I got a "caller" workflow and a "called" workflow.
Caller workflow:
name: caller
on:
workflow_dispatch:
jobs:
call-another-workflow:
uses: project/called/.github/workflows/main.yml@main
Called workflow:
name: called
on:
workflow_dispatch:
workflow_call:
jobs:
run_python_script:
runs-on: [ self-hosted ]
steps:
# Following step will be executed in the caller context (should be executed in the called context)
- uses: actions/checkout@v3
- name: Setup python
uses: actions/setup-python@v4
with:
python-version: '3.9'
# Cannot find requirements.txt (wrong repository is checked out)

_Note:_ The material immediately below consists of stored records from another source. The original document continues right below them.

Definition Admit (su : setup) (ctx : bool) (tk : ticks) (inv : Invocation) (st : plane) : res admit_err Admission * plane :=
  let inv := default_surface inv in
  match gates (permission su) (bridge su) inv with
  | Err e => refuse inv (EGate e) st
  | Ok l =>
      let '(e, r) := rateLimit (t_rate tk) inv l (rates st) in
      let st := mkPlane r (idem st) (cache st) (usage st) (audit st) in
      match e with
      | Some e => refuse inv e st
      | None =>
          let inv := set_ownArgv (DisableFlagParsing (l_Cmd l)) inv in
          let '(v, il) := admitIdempotency (idem_ttl su) ctx (t_idem tk) inv (idem st) in
          let st := mkPlane (rates st) il (cache st) (usage st) (audit st) in
          match v with
          | Some (VRefuse e) => refuse inv (EIdem e) st
          | Some (VReplay r) => (Ok (mkAdmission (forwardIdempotencyKey (markReplayed inv) l) l (Some (VReplay r)) None ""), st)
          | v =>
              let '(cc, cs) := cacheLookup (tool_name su) ctx (t_cache tk) inv l (cache st) in
              let st := mkPlane (rates st) (idem st) cs (usage st) (audit st) in
              let adm := mkAdmission (forwardIdempotencyKey inv l) l v cc in
              if match cc with Some c => bool_decide (is_Some (hit c)) | None => false end then (Ok (adm ""), st)
              else match quotaCheck (quota su) ctx (t_quota tk) (inv_Meta inv) (usage st) with
                   | (Err e, u) => refuse inv e (mkPlane (rates st) (abandon v inv (idem st)) (cache st) u (audit st))
                   | (Ok key, u) => (Ok (adm key), mkPlane (rates st) (idem st) (cache st) u (audit st))
                   end
          end
      end
  end.

(** ** What admission costs *)

Context {KLU : KvLaws U}.

(** The call as it reaches the idempotency gate. *)
Definition keyed (l : Leaf) (inv : Invocation) : Invocation := set_ownArgv (DisableFlagParsing (l_Cmd l)) (default_surface inv).

Definition store_key (l : Leaf) (inv : Invocation) : string := idempotencyStoreKey (inv_Meta (keyed l inv)).
Definition fingerprint (l : Leaf) (inv : Invocation) : string := idempotencyFingerprint (keyed l inv).

Lemma admit_idem_effects on ctx now inv il v il' :
  admitIdempotency on ctx now inv il = (v, il') →
  db il' = db il ∧ (v = Some VRun → inflight il !! idempotencyStoreKey (inv_Meta inv) = None) ∧
  inflight il' = if v is Some VRun then <[idempotencyStoreKey (inv_Meta inv) := idempotencyFingerprint inv]> (inflight il) else inflight il.
Proof.
  unfold admitIdempotency. destruct on as [ttl|]; [|by intros [= <- <-]]. case_match; [by intros [= <- <-]|].
  set (key := idempotencyStoreKey _). set (fp := idempotencyFingerprint _).
  destruct (reserve key fp il) as [[e|] il1] eqn:Er.
  - intros [= <- <-]. by destruct (reserve_refused _ _ _ _ _ Er).
  - destruct (reserve_ok _ _ _ _ Er) as (Hn & Hi & Hd). destruct (look ctx now ttl key fp il1) as [v1 il2] eqn:El. intros [= <- <-].
    assert (Hrel : inflight (release key fp il1) = inflight il).
    { rewrite release_inflight by (rewrite Hi; apply lookup_insert_eq). by rewrite Hi, delete_insert_id. }
    unfold look in El. repeat (case_match; simplify_eq/=); rewrite ?release_db, ?Hd; split_and!; try done; by rewrite Hi.
Qed.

- name: Install python packages
run: |
python -m pip install --upgrade pip
pip install -r requirements.txt
- name: Execute the python script
run: python some_python_code.py
Error: <path> can't open file <path> [Errno 2] No such file or directory
-> The wrong repository is checked out (caller repo is checked out instead of the called which is needed). If I trigger the called workflow manually (the 'actions/checkout@v3' is checking out the right repo) the workflow runs successfully.

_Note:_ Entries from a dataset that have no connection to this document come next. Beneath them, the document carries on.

(** The text a tree matches is what its [pfInfo] says. *)
Lemma analyze_sat re : ∀ before m after, Matches re before m after → sat (analyze re) m.
Proof.
  induction re as [re Hleaf|re IH|re IH|re IH|re IH|n k re IH|l IH|l IH] using regexp_tree_ind; intros before m after.
  - destruct re; try done; cbn [analyze Matches]; try (by intros _; apply sat_none); try (by apply analyzeLiteral_sat); try (by apply analyzeClass_sat).
    1: intros ->. 2-7: intros [-> _]. all: by apply sat_exact, list_elem_of_singleton.
  - apply IH.
  - intros _. apply sat_none.
  - intros (n & m1 & m2 & -> & Hm & _). by eapply sat_asReq_app, IH.
  - cbn [analyze Matches]. intros Hm. destruct (_ && _) eqn:E; [|apply sat_none]. apply andb_true_iff in E as [E _]. apply sat_exact.
    destruct Hm as [->|Hm%IH]; [set_solver|]. unfold sat in Hm. rewrite E in Hm. set_solver.
  - cbn [analyze Matches]. intros (j & Hmin & _ & Hm). destruct (Nat.leb_spec 1 n); [|apply sat_none].
    destruct j as [|j]; [lia|]. destruct Hm as (m1 & m2 & -> & Hm & _). by eapply sat_asReq_app, IH.
  - cbn [analyze Matches]. intros (ms & -> & H)%(match_seq_pieces (λ r m, sat (analyze r) m)); [|exact IH].
    apply concatInfos_sat. by apply Forall2_fmap_l.
  - rewrite Match_alternate. intros (r & Hr & Hm). cbn [analyze]. rewrite Forall_forall in IH. specialize (IH r Hr _ _ _ Hm).
    eapply alternateInfos_sat; [|exact IH]. by apply list_elem_of_fmap_2.
Qed.

(** ** Lengths *)

Lemma RuneLen_valid r : valid_rune r = true → RuneLen r = Z.of_nat (length (encode_valid r)).
Proof. unfold RuneLen. by intros ->. Qed.

Lemma RuneLen_mono lo c : valid_rune lo = true → valid_rune c = true → lo ≤ c → RuneLen lo ≤ RuneLen c.
Proof.
  intros Hl Hc H. rewrite !RuneLen_valid by done. unfold encode_valid.
  repeat match goal with |- context [?a <=? ?b] => destruct (Z.leb_spec a b) end; cbn; lia.
Qed.

Lemma encode_nonempty r : 1 ≤ Z.of_nat (length (encode_valid r)).
Proof. unfold encode_valid. repeat case_match; cbn; lia. Qed.

Lemma runeWidth_le lo c : valid_rune c = true → lo ≤ c → runeWidth lo ≤ Z.of_nat (length (encode_valid c)).
Proof.
  intros Hc H. pose proof (encode_nonempty c). unfold runeWidth. destruct (lo =? RuneError); [done|].
  destruct (Z.ltb_spec 0 (RuneLen lo)) as [Hp|]; [|done]. destruct (valid_rune lo) eqn:Hl; [|unfold RuneLen in Hp; by rewrite Hl in Hp].
  rewrite <-(RuneLen_valid c) by done. by apply RuneLen_mono.
Qed.

Lemma runeWidth_pos r : 1 ≤ runeWidth r.
Proof. unfold runeWidth. repeat case_match; lia. Qed.

Lemma runeWidth_error : runeWidth RuneError = 1.
Proof. done. Qed.

(** A matched rune is at least as wide as any bound that every accepted rune meets. *)
Lemma one_rune_width ok m after w :
  one_rune ok m after → (∀ c, ok c → w ≤ if c =? RuneError then 1 else runeWidth c) → w ≤ Z.of_nat (length m).
Proof.
  intros (c & Hc & Hm)%one_rune_case Hw. specialize (Hw c Hc). destruct Hm as [[Hv ->]|[-> Hl]].
  - destruct (c =? RuneError); [pose proof (encode_nonempty c); lia|]. pose proof (runeWidth_le c c Hv). lia.
  - rewrite Z.eqb_refl in Hw. lia.
Qed.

The caller workflow should 'just' trigger the called workflow in a way, that the workflow runs like it was triggered manually.

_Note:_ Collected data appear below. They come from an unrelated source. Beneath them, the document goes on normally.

(** The rule of a region is that of the first hit in the order of [merge]
    among those that start it. *)
Lemma merge_loop_starts l : ∀ last g, nonempty last → Forall nonempty l → StronglySorted starts_le (last :: l) → g ∈ merge_loop last l →
  start g = start last ∨ end_ last < start g.
Proof.
  induction l as [|h l IH]; intros last g Hn Hl Hs; cbn [merge_loop]; [intros ->%list_elem_of_singleton; auto|].
  apply Forall_cons in Hl as [Hh Hl]. apply StronglySorted_inv in Hs as [Hs Ha]. apply Forall_cons in Ha as [Ha Har]. pose proof Hs as Hsh.
  apply StronglySorted_inv in Hs as [Hs Hhr]. unfold nonempty, starts_le in *. destruct (Z.leb_spec (start h) (end_ last)).
  - intros Hg. apply IH in Hg; cbn in *; [lia|lia|done|by constructor].
  - intros [->|Hg]%elem_of_cons; [auto|]. apply IH in Hg; [lia|done..].
Qed.

Lemma merge_loop_best l : ∀ last h0 g, start last = start h0 → rule last = rule h0 → nonempty last → Forall nonempty l →
  Forall (hit_le h0) l → StronglySorted hit_le l → g ∈ merge_loop last l →
  ∃ k, k ∈ h0 :: l ∧ start k = start g ∧ rule k = rule g ∧ ∀ k', k' ∈ h0 :: l → start k' = start g → hit_le k k'.
Proof.
  assert (Hrefl : ∀ h, hit_le h h) by (intros h; by destruct (hit_le_total h h)).
  induction l as [|h l IH]; intros last h0 g E1 E2 Hn Hl H0 Hs; cbn [merge_loop].
  { intros ->%list_elem_of_singleton. exists h0. set_solver. }
  apply Forall_cons in Hl as [Hh Hl]. apply Forall_cons in H0 as [Hh0 H0]. pose proof (StronglySorted_inv Hs) as [Hs' Hhl].
  pose proof (hit_le_starts _ _ Hh0) as Hst. assert (Hall : StronglySorted starts_le l) by (by apply sorted_starts).
  assert (Hfst : Forall (starts_le h0) l) by (eapply Forall_impl; [exact H0|apply hit_le_starts]).
  unfold nonempty, starts_le in *. destruct (Z.leb_spec (start h) (end_ last)) as [Hle|Hgt].
  - intros Hg. pose proof Hg as Hg'. apply merge_loop_starts in Hg'; cbn in *; [|unfold nonempty; cbn; lia|done|constructor; [done|]; unfold starts_le; cbn; by rewrite E1].
    destruct (IH (MkHit (start last) (Z.max (end_ last) (end_ h)) (rule last)) h0 g E1 E2 ltac:(cbn; lia) Hl H0 Hs' Hg) as (k & Hk & Hks & Hkr & Hbest). exists k. split; [set_solver|]. split; [done|]. split; [done|].
    intros k' Hk' Est. destruct (decide (k' = h)) as [->|Hne]; [|apply Hbest; set_solver].
    assert (start h0 = start g) by lia. transitivity h0; [|done]. apply Hbest; set_solver.
  - intros [->|Hg]%elem_of_cons.
    + exists h0. split; [set_solver|]. split; [done|]. split; [done|]. intros k' [->|[->|Hk']%elem_of_cons]%elem_of_cons _; [done..|].
      rewrite Forall_forall in H0. auto.
    + pose proof (merge_loop_starts l h g Hh Hl ltac:(constructor; [done|]; eapply Forall_impl; [exact Hhl|apply hit_le_starts]) Hg) as Hgs.
      destruct (IH h h g eq_refl eq_refl Hh Hl Hhl Hs' Hg) as (k & Hk & Hks & Hkr & Hbest). exists k. split; [set_solver|]. split; [done|]. split; [done|].
      intros k' [->|Hk']%elem_of_cons Est; [lia|by apply Hbest].
Qed.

Unfortunately the github actions documentation says:
If you reuse a workflow from a different repository, any actions in the called workflow run as if they were part of the caller workflow. For example, if the called workflow uses actions/checkout, the action checks out the contents of the repository that hosts the caller workflow, not the called workflow.
(reference: https://docs.github.com/en/actions/using-workflows/reusing-workflows#overview)
-> Do we have the possibility to just trigger the workflow in a way that it is running like I triggered it manually? Alternatively, I can trigger the workflow from another workflow via web interface. But then it gets messy. Some ideas?